For edge and local scenarios, Mistral produces the Ministral 3 family. These three models support: 3 billion, 8 billion, 14 billion parameters each basically available, instruction and reasoning All versions can process images. Multi-language and multi-format support provides a universal suite for a variety of business and development needs. From online services to applications running locally or on embedded devices.
Particular emphasis is placed on efficiency. According to Mistral, Ministral 3 offers the best value for money Among the open source models within that category. Although educational versions match and exceed comparable versions in terms of accuracy, real-world scenarios often generate orders of magnitude fewer tokens, reducing latency and cost.
If accuracy is the only factor that matters, inference variations may take longer to compute and produce more accurate answers. As an example, they cite Ministral 3 14B which scored around 85% within that category. AIME 2025 Olympic Benchmark.
All of these models are designed for large data centers as well as edge systems. NVIDIA offers ministerial distributions optimized for DGX Spark workstations, RTX-powered PCs and laptops, and the Jetson Orin platform. This means The same model stack can be used for applications ranging from robots and smart devices to cloud services.

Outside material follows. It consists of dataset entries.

Lemma advance_eq c : advance c = (inr tt, with_prog (pc_set_currIndex (next_index (currIndex (prog c))) (prog c)) c).
Proof.
  unfold advance, next_index, xbind, set_currIndex, upd, lift, on_bot, getp, gets. cbn. unfold prog.
  by destruct (Z.rem _ _ =? _).
Qed.

(** ** Calls *)

#[local] Arguments pushed : simpl never.

(** The state after [GO_SUB] to cell [i]. *)
Definition called (i : Z) (p : ProgramCondition) : ProgramCondition :=
  let p1 := pushed p in
  pc_set_currIndex i (set_frame (stackDepth p1) (s_return (currIndex p) new_ProgramStack) p1).

Lemma pushed_fields p :
  program (pushed p) = program p /\ currIndex (pushed p) = currIndex p /\ startIndex (pushed p) = startIndex p /\
  stackDepth (pushed p) = stackDepth p + 1 /\ isExecute (pushed p) = isExecute p /\
  uservariables (pushed p) = uservariables p.
Proof. unfold pushed. cbv zeta. case_match; done. Qed.

Lemma pushed_top p :
  0 <= stackDepth p < Z.of_nat (length (stack p)) ->
  at_index (stack (pushed p)) (stackDepth p + 1) = Some new_ProgramStack /\
  (forall i, 0 <= i <= stackDepth p -> at_index (stack (pushed p)) i = at_index (stack p) i).
Proof.
  intros Hd. unfold pushed. cbv zeta. cbn [stack stackDepth pc_stackDepth].
  destruct (at_index (stack p) (stackDepth p + 1)) as [s|] eqn:E.
  - assert (stackDepth p + 1 < Z.of_nat (length (stack p))) as Hl.
    { unfold at_index in E. destruct (0 <=? _) eqn:E0; [|done]. apply lookup_lt_Some in E. zprop. lia. }
    cbn. split; [apply at_index_insert_eq; lia|]. intros i Hi. apply at_index_insert_ne; lia.
  - assert (Z.of_nat (length (stack p)) = stackDepth p + 1) as Hl.
    { unfold at_index in E. destruct (0 <=? _) eqn:E0; zprop; [|lia]. apply lookup_ge_None in E. lia. }
    cbn. unfold at_index. split.
    + replace (0 <=? stackDepth p + 1) with true by lia.
      rewrite lookup_app_r by lia. by replace (Z.to_nat (stackDepth p + 1) - length (stack p))%nat with 0%nat by lia.
    + intros i Hi. replace (0 <=? i) with true by lia. apply lookup_app_l. lia.
Qed.

Lemma GO_SUB_eq c d i :
  0 <= stackDepth (prog c) < Z.of_nat (length (stack (prog c))) ->
  at_index (program (prog c)) (currIndex (prog c)) = Some d ->
  data0 d = Some (KNum i) -> 0 <= i ->
  GO_SUB c = (inr true, with_prog (called i (prog c)) c).
Proof.
  intros Hd Hc Hk Hi. unfold GO_SUB, xbind at 1. rewrite push_frame_eq.
  destruct (pushed_top _ Hd) as [Ht _]. destruct (pushed_fields (prog c)) as (Ep & Ec & _ & Es & _).
  unfold remember_return, on_currentStack, currentStack, jump, currentCell, cell_at, jump_target, follow, set_currIndex.
  unfold upd, lift, xbind, getp, gets, on_bot. cbn. rewrite Es, Ht, Ec. cbn. rewrite Ep, Ec, Hc. cbn.
  rewrite Hk. replace (0 <=? i) with true by lia. cbn. unfold called. cbv zeta. by rewrite Es.
Qed.

Lemma Execute_GO_SUB c d i :
  0 <= stackDepth (prog c) < Z.of_nat (length (stack (prog c))) -> isExecute (prog c) = true ->
  at_index (program (prog c)) (currIndex (prog c)) = Some d ->
  cell_id d = 3 -> data0 d = Some (KNum i) -> 0 <= i ->
  (Execute_bot c).2 = with_prog (called i (prog c)) c.
Proof.
  intros Hs He Hd H3 Hk Hi. rewrite (Execute_bot_eq c d GO_SUB He Hd) by by rewrite H3.
  unfold xbind at 1. by rewrite (GO_SUB_eq c d i).
Qed.

(** The state after [RETURN]. *)
Definition returned (s : ProgramStack) (p : ProgramCondition) : ProgramCondition :=
  let p1 := pc_stackDepth (stackDepth p - 1) (pc_set_currIndex (returnIndex s) p) in
  match at_index (stack p1) (stackDepth p1) with
  | Some f => set_frame (stackDepth p1) (s_view (mkV2 0 0) (s_mode L_off f)) p1
  | None => p1
  end.

Lemma RETURN_eq c s f :
  0 < stackDepth (prog c) -> at_index (stack (prog c)) (stackDepth (prog c)) = Some s ->
  at_index (stack (prog c)) (stackDepth (prog c) - 1) = Some f ->
  exists p', RETURN c = (inr false, with_prog p' c) /\ program p' = program (prog c) /\
    isExecute p' = isExecute (prog c) /\ currIndex p' = returnIndex s /\
    stackDepth p' = stackDepth (prog c) - 1 /\ uservariables p' = uservariables (prog c) /\
    at_index (stack p') (stackDepth p') = Some (s_view (mkV2 0 0) (s_mode L_off f)).
Proof.
  intros Hd Hs Hf.
  assert (0 <= stackDepth (prog c) - 1 < Z.of_nat (length (stack (prog c)))) as Hl.
  { unfold at_index in Hf. destruct (0 <=? _) eqn:E0; [|done]. apply lookup_lt_Some in Hf. zprop. lia. }
  unfold RETURN, returning, on_currentStack, currentStack, set_currIndex.
  unfold upd, lift, xbind, getp, gets, on_bot. cbn. replace (0 <? stackDepth (prog c)) with true by lia.
  cbn. rewrite Hs. cbn. fold (prog c). rewrite Hf. cbn. fold (prog c).
  rewrite at_index_insert_eq by done. cbn. fold (prog c).
  eexists. split; [reflexivity|]. cbn. split_and!; try done.
  rewrite at_index_insert_eq; [done|]. by rewrite length_insert.
Qed.

(** A running program at a cell. *)
Definition at_cell (c : Ctx) (d : Cell) : Prop :=
  isExecute (prog c) = true /\ at_index (program (prog c)) (currIndex (prog c)) = Some d.

(** C18: A call and the return right after it come back: executing [GO_SUB] and
    then a [RETURN] at its target resumes at the cell after the call, at the
    same stack depth, with the variables untouched and the frame of the caller
    back, its logic mode off and its view reset. *)
Theorem call_return c d d' i s :
  good (prog c) -> at_cell c d -> cell_id d = 3 -> data0 d = Some (KNum i) -> 0 <= i ->
  at_index (program (prog c)) i = Some d' -> cell_id d' = 45 ->
  at_index (stack (prog c)) (stackDepth (prog c)) = Some s ->
  let c1 := (Execute_bot c).2 in
  let c2 := (Execute_bot c1).2 in
  currIndex (prog c1) = i /\ stackDepth (prog c1) = stackDepth (prog c) + 1 /\
  currIndex (prog c2) = next_index (currIndex (prog c)) /\
  stackDepth (prog c2) = stackDepth (prog c) /\
  uservariables (prog c2) = uservariables (prog c) /\
  at_index (stack (prog c2)) (stackDepth (prog c2)) = Some (s_view (mkV2 0 0) (s_mode L_off s)).
Proof.
  intros Hg [He Hd] Hi3 Hk Hi Hd' H45 Hs. cbv zeta.
  pose proof (pi_depth _ _ Hg) as Hdep.
  destruct (pushed_fields (prog c)) as (Ep & Ec & _ & Es & Ee & Ev).
  destruct (pushed_top _ Hdep) as [Ht Hb].
  set (c1 := with_prog (called i (prog c)) c).
  rewrite (Execute_GO_SUB c d i Hdep He Hd Hi3 Hk Hi). fold c1.
  assert (Hc1 : stackDepth (prog c1) = stackDepth (prog c) + 1 /\ currIndex (prog c1) = i /\
    program (prog c1) = program (prog c) /\ isExecute (prog c1) = true /\
    uservariables (prog c1) = uservariables (prog c)).
  { unfold c1. rewrite with_prog_prog. cbn. rewrite Es, Ep, Ee, Ev. done. }
  destruct Hc1 as (E1 & E2 & E3 & E4 & E5).
  assert (0 <= stackDepth (prog c) + 1 < Z.of_nat (length (stack (pushed (prog c))))) as Hl.
  { unfold at_index in Ht. destruct (0 <=? _) eqn:E0; [|done]. apply lookup_lt_Some in Ht. zprop. lia. }
  destruct (RETURN_eq c1 (s_return (currIndex (prog c)) new_ProgramStack) s) as (p' & Er & F1 & F2 & F3 & F4 & F5 & F6).
  - lia.
  - rewrite E1. unfold c1. rewrite with_prog_prog. cbn. rewrite Es. by apply at_index_insert_eq.
  - rewrite E1. unfold c1. rewrite with_prog_prog. cbn. rewrite Es, at_index_insert_ne by lia.
    rewrite Hb by lia. by replace (stackDepth (prog c) + 1 - 1) with (stackDepth (prog c)) by lia.
  - rewrite (Execute_bot_eq c1 d' RETURN); [|done|by rewrite E2, E3|by rewrite H45].
    unfold xbind. rewrite Er, advance_eq. rewrite !with_prog_prog. cbn [snd].
    assert (stackDepth p' = stackDepth (prog c)) as F4' by lia. rewrite F4' in F6.
    split_and!; [exact E2 | exact E1 | ..]; rewrite with_prog_prog; cbn.
    + by rewrite F3.
    + done.
    + by rewrite F5, E5.
    + by rewrite F4'.
Qed.

Definition demo_call : list Cell := line [mkCell 3 (Some (KNum 16)) None] ++ line [op 45].

Lemma demo_good cells : prog_ok cells = true -> good (prog (demo_prog cells)).
Proof.
  intros H. assert (0 < prog_len cells).
  { unfold prog_ok in H. destruct (0 <? prog_len cells) eqn:E; [lia | done]. }
  split; try done; unfold in_prog; cbn; try lia. intros i Hi. cbn in Hi. lia.
Qed.

Lemma call_return_witness :
  currIndex (prog (Execute_bot (Execute_bot (demo_prog demo_call)).2).2) = 1.
Proof.
  apply (call_return (demo_prog demo_call) (mkCell 3 (Some (KNum 16)) None) (op 45) 16 new_ProgramStack);
    [by apply demo_good | done..].
Defined.

(** *** The stack has no limit *)

(** A call of itself. *)
Definition recursive : list Cell := line [mkCell 3 (Some (KNum 0)) None].

(** [stackDepthMax] is not a limit: no part of the program looks at it, and a
    cell that calls itself makes the stack as deep as one likes, one level per
    call of the executor. *)
Theorem stack_unbounded n :
  stackDepth (prog (Nat.iter n (λ c, (Execute_bot c).2) (demo_prog recursive))) = Z.of_nat n.
Proof.
  enough (let c := Nat.iter n (λ c, (Execute_bot c).2) (demo_prog recursive) in
    stackDepth (prog c) = Z.of_nat n /\ program (prog c) = recursive /\ currIndex (prog c) = 0 /\
    isExecute (prog c) = true /\ 0 <= stackDepth (prog c) < Z.of_nat (length (stack (prog c)))) as H by apply H.
  induction n as [|n IH]; [by cbn|]. rewrite Nat.iter_succ.
  set (c := Nat.iter n _ _) in *. destruct IH as (E1 & E2 & E3 & E4 & E5). cbv zeta.
  assert (at_index (program (prog c)) (currIndex (prog c)) = Some (mkCell 3 (Some (KNum 0)) None)) as Hd.
  { by rewrite E2, E3. }
  rewrite (Execute_GO_SUB c _ 0 E5 E4 Hd) by done. rewrite with_prog_prog.
  destruct (pushed_fields (prog c)) as (Ep & Ec & _ & Es & Ee & Ev). destruct (pushed_top _ E5) as [Ht _].
  cbn. rewrite Ep, Es, Ee, length_insert.
  unfold at_index in Ht. destruct (0 <=? _) eqn:E0; [|done]. apply lookup_lt_Some in Ht. zprop.
  split_and!; try done; lia.
Qed.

The Mistral 3 family is already available in Mistral AI Studio and Amazon Bedrock, Azure Foundry, IBM WatsonX, OpenRouter, Fireworks, Together AI, It is also available as an open scale in Hugging Face’s Mistral Large 3 and Ministral 3 collections.
Selected partners, such as Modal and Unsloth AI, provide ready-to-use solutions for inference and retraining. NVIDIA NIM and AWS SageMaker We promise to add support soon.
For companies looking for a solution that better fits their industry challenges and data, Mistral offers training services on custom models. moreover, Detailed technical documentation for some configurations AI governance and risk materials, including Ministral 3 3B-25-12 , Ministral 3 8B-25-12 , Ministral 3 14B-25-12 , and Mistral Large 3 are available on the website at the AI Governance Hub.
That said, artificial intelligence is also moving toward a high-performance, open, and open source model. You can now choose to create an interoperable internal cluster with your own experts or provide information to OpenAI and Google.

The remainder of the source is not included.